Özçelik, sözlerine şöyle devam etti:

“Bu tür genetik değişimlerin belirlenmesi, başta Türkiye olmak üzere, ileride gerçekleşecek insan genetiği konusundaki çalışmalar için güçlü bir temel oluşturmaktadır. Oluşturulan veri tabanı, hem nadir görülen ve tek gen hastalıklarına sebep olan aday genlerdeki genetik değişimleri tespit etmek hem de obezite, diyabet gibi kompleks hastalıklara olan genetik yatkınlığı belirlemek için değerli bir referans kaynak olacaktır. Veri tabanı, araştırmacıların kullanımına sunulmuştur.”

Tayfun Özçelik, Türk toplumunun genetik yapısı ile ilgili bilimsel makalenin bugün Amerikan Bilimler Akademisi’nin resmî yayın organı olan Proceedings Of The National Academy Of Sciences dergisinde yayımlanan bir makale ile bilim dünyasına duyurulduğunu bildirdi.

“Akrabalık katsayısının yüksekliği risk oluşturmaktadır”

Makalenin birinci yazarı, Bilkent Üniversitesi doktora öğrencisi Ece Kars ise “Araştırma sonucunda, Türkiye’deki akraba evliliklerinin bir sonucu olarak, Türk bireylerin akrabalık katsayısının da yüksek olduğu tespit edildi. Akrabalık katsayısının yüksek seviyede olması, özellikle çekinik hastalıklar için risk oluşturmaktadır.” dedi.
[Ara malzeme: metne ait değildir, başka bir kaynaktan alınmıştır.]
(** * crude-oil-bot: the RSI calculator and the crossover check of [bot_twelve.py]

    The script fetches hourly candles, computes Wilder's RSI over the closing
    prices with pandas, and posts a Telegram message when the last two RSI
    values cross the 30 or the 80 level.

    Numbers.  Python floats are IEEE 754 doubles.  The development keeps the
    special values the script's behaviour depends on (NaN, the two infinities,
    the two signed zeros) with their IEEE rules, and computes on the remaining
    finite values exactly, as rationals: rounding, overflow and underflow of
    finite results are not modelled.

    pandas.  [Series.diff], [Series.where], the element-wise operators and
    [ewm(com, adjust=False).mean()] are library code; they are embedded from
    their documented behaviour on a Series with the default integer index. *)

From Stdlib Require Import ZArith QArith Qreduction Bool Lia Lqa.
From stdpp Require Import base option list strings gmap.

Local Open Scope Z_scope.

(** ** Floating-point values *)

Module Float.

Inductive float : Type :=
| NaN
| Inf (neg : bool)
| Zero (neg : bool)
| Fin (neg : bool) (num den : positive).

(** The rational a finite value stands for (both zeros stand for 0). *)
Definition toQ (x : float) : Q :=
  match x with
  | Fin false n d => Zpos n # d
  | Fin true n d => Zneg n # d
  | _ => 0%Q
  end.

(** The finite value of a rational, in lowest terms; an exact zero result is
    [+0], as in round-to-nearest. *)
Definition of_Q (q : Q) : float :=
  match Qnum (Qred q) with
  | Z0 => Zero false
  | Zpos n => Fin false n (Qden (Qred q))
  | Zneg n => Fin true n (Qden (Qred q))
  end.

Definition of_Z (z : Z) : float := of_Q (inject_Z z).

Definition sign (x : float) : bool :=
  match x with
  | NaN => false
  | Inf s | Zero s | Fin s _ _ => s
  end.

Definition is_nan (x : float) : bool :=
  match x with NaN => true | _ => false end.

Definition is_zero (x : float) : bool :=
  match x with Zero _ => true | _ => false end.

Definition fneg (x : float) : float :=
  match x with
  | NaN => NaN
  | Inf s => Inf (negb s)
  | Zero s => Zero (negb s)
  | Fin s n d => Fin (negb s) n d
  end.

Definition fadd (x y : float) : float :=
  match x, y with
  | NaN, _ | _, NaN => NaN
  | Inf sx, Inf sy => if Bool.eqb sx sy then x else NaN
  | Inf _, _ => x
  | _, Inf _ => y
  | Zero sx, Zero sy => if Bool.eqb sx sy then x else Zero false
  | Zero _, _ => y
  | _, Zero _ => x
  | Fin _ _ _, Fin _ _ _ => of_Q (toQ x + toQ y)
  end.

Definition fsub (x y : float) : float := fadd x (fneg y).

Definition fmul (x y : float) : float :=
  match x, y with
  | NaN, _ | _, NaN => NaN
  | Inf _, Zero _ | Zero _, Inf _ => NaN
  | Inf sx, _ | _, Inf sx => Inf (xorb (sign x) (sign y))
  | Zero _, _ | _, Zero _ => Zero (xorb (sign x) (sign y))
  | Fin _ _ _, Fin _ _ _ => of_Q (toQ x * toQ y)
  end.

(** numpy division (pandas divides Series with it): a zero divisor gives an
    infinity or NaN, never an exception. *)
Definition fdiv (x y : float) : float :=
  match x, y with
  | NaN, _ | _, NaN => NaN
  | Inf _, Inf _ => NaN
  | Zero _, Zero _ => NaN
  | Inf _, _ => Inf (xorb (sign x) (sign y))
  | _, Inf _ => Zero (xorb (sign x) (sign y))
  | _, Zero _ => Inf (xorb (sign x) (sign y))
  | Zero _, _ => Zero (xorb (sign x) (sign y))
  | Fin _ _ _, Fin _ _ _ => of_Q (toQ x / toQ y)
  end.

(** Comparison: [None] when an operand is NaN (every ordered comparison is
    then false); the two zeros compare equal. *)
Definition fcompare (x y : float) : option comparison :=
  match x, y with
  | NaN, _ | _, NaN => None
  | Inf sx, Inf sy =>
      Some (if sx then (if sy then Eq else Lt) else (if sy then Gt else Eq))
  | Inf sx, _ => Some (if sx then Lt else Gt)
  | _, Inf sy => Some (if sy then Gt else Lt)
  | _, _ => Some (toQ x ?= toQ y)%Q
  end.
Her insanın her gen için anneden ve babadan aktarılan iki kopya taşıdığına dikkati çeken Kars, “Çekinik hastalıklar, hastalığa sebep olan genetik değişimlerin her iki kopyada da bulunması ile ortaya çıkar. Anne ve baba akraba olduğu zaman, bu olasılık hayli yüksek olur. Bu araştırmanın sonuçları, sebebi daha önceden bilinmeyen çekinik hastalıkların genetik değişimlerinin keşfinde yararlı olacaktır.” diye konuştu.